Saint Joseph was a true representation of the Father’s care for his little family, for his love was not self-serving, but rather a true gift. As such, it was given in freedom and received in freedom. It was Joseph’s joy to give of himself to his wife and son, and it was, in turn, their joy to receive his love and love him in return. True love does not create slavery, but joy. It is not possessive, but rather unfettered. It does not bind, but nonetheless unites.
As we draw to the end of our Journey with a Father’s Heart, let us ask God for the grace to love in the freedom and joy we see reflected in Saint Joseph’s life. May others never feel constrained by the sacrifices we undertake for them, but rather empowered by a new-found freedom to love. May we, like Saint Joseph, grow to be so secure in the love of our heavenly Father, that we need not become domineering toward others in an attempt to guarantee the fulfillment of our affective needs. Let us ask God to release us from the chains that bind us to subtle forms of self-serving love, that we might fly in the shadow of his wings, fully free to love.
Questions for Reflection
- “Chastity is freedom from possessiveness in every sphere of one’s life.” How chaste is my love? Are there any subtle forms of possessiveness in my relationships with others? In what areas of my life might God be showing me an opportunity to grow in greater freedom to love?

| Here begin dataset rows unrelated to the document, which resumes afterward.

(** Lexicographic comparison of the fields, which is how two datetimes
    (and two year-month periods) compare. *)
Fixpoint lex_compare (a b : list Z) : comparison :=
  match a, b with
  | [], [] => Eq
  | [], _ :: _ => Lt
  | _ :: _, [] => Gt
  | x :: a', y :: b' =>
      match Z.compare x y with
      | Eq => lex_compare a' b'
      | c => c
      end
  end.

Definition lex_le (a b : list Z) : Prop := lex_compare a b ≠ Gt.
Definition lex_lt (a b : list Z) : Prop := lex_compare a b = Lt.

Definition dt_le (a b : datetime) : Prop := lex_le (dt_fields a) (dt_fields b).

(** [pd.Series.dt.to_period('M')]: the calendar month of a date. *)
Definition period : Type := Z * Z.

Definition to_period_M (d : datetime) : period := (year d, month d).

Definition period_fields (p : period) : list Z := [p.1; p.2].
Definition period_le (p q : period) : Prop := lex_le (period_fields p) (period_fields q).
Definition period_lt (p q : period) : Prop := lex_lt (period_fields p) (period_fields q).

Definition digit (n : Z) : string :=
  String (Ascii.ascii_of_N (48 + Z.to_N (n `mod` 10))) EmptyString.

(** [str] of a monthly period: [YYYY-MM]. *)
Definition period_str (p : period) : string :=
  digit (p.1 / 1000) +:+ digit (p.1 / 100) +:+ digit (p.1 / 10) +:+ digit p.1
  +:+ "-" +:+ digit (p.2 / 10) +:+ digit p.2.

- “Every true vocation is born of the gift of oneself, which is the fruit of mature sacrifice.” Is my heart more focused on sacrifice or on gift? Could I sometimes be at risk of becoming too focused on the sacrifices required by my vocation and falling into the trap of “unhappiness, sadness, and frustration?” How might I renew the “beauty and joy of love” in the living out of my vocation, discovering the fruitfulness of a love lived in true gift of self?
Prayer
Hail, Guardian of the Redeemer,
Spouse of the Blessed Virgin Mary.
To you God entrusted his only Son;
in you Mary placed her trust;
with you Christ became man.
Blessed Joseph, to us too,
show yourself a father
and guide us in the path of life.
Obtain for us grace, mercy, and courage,
and defend us from every evil. Amen.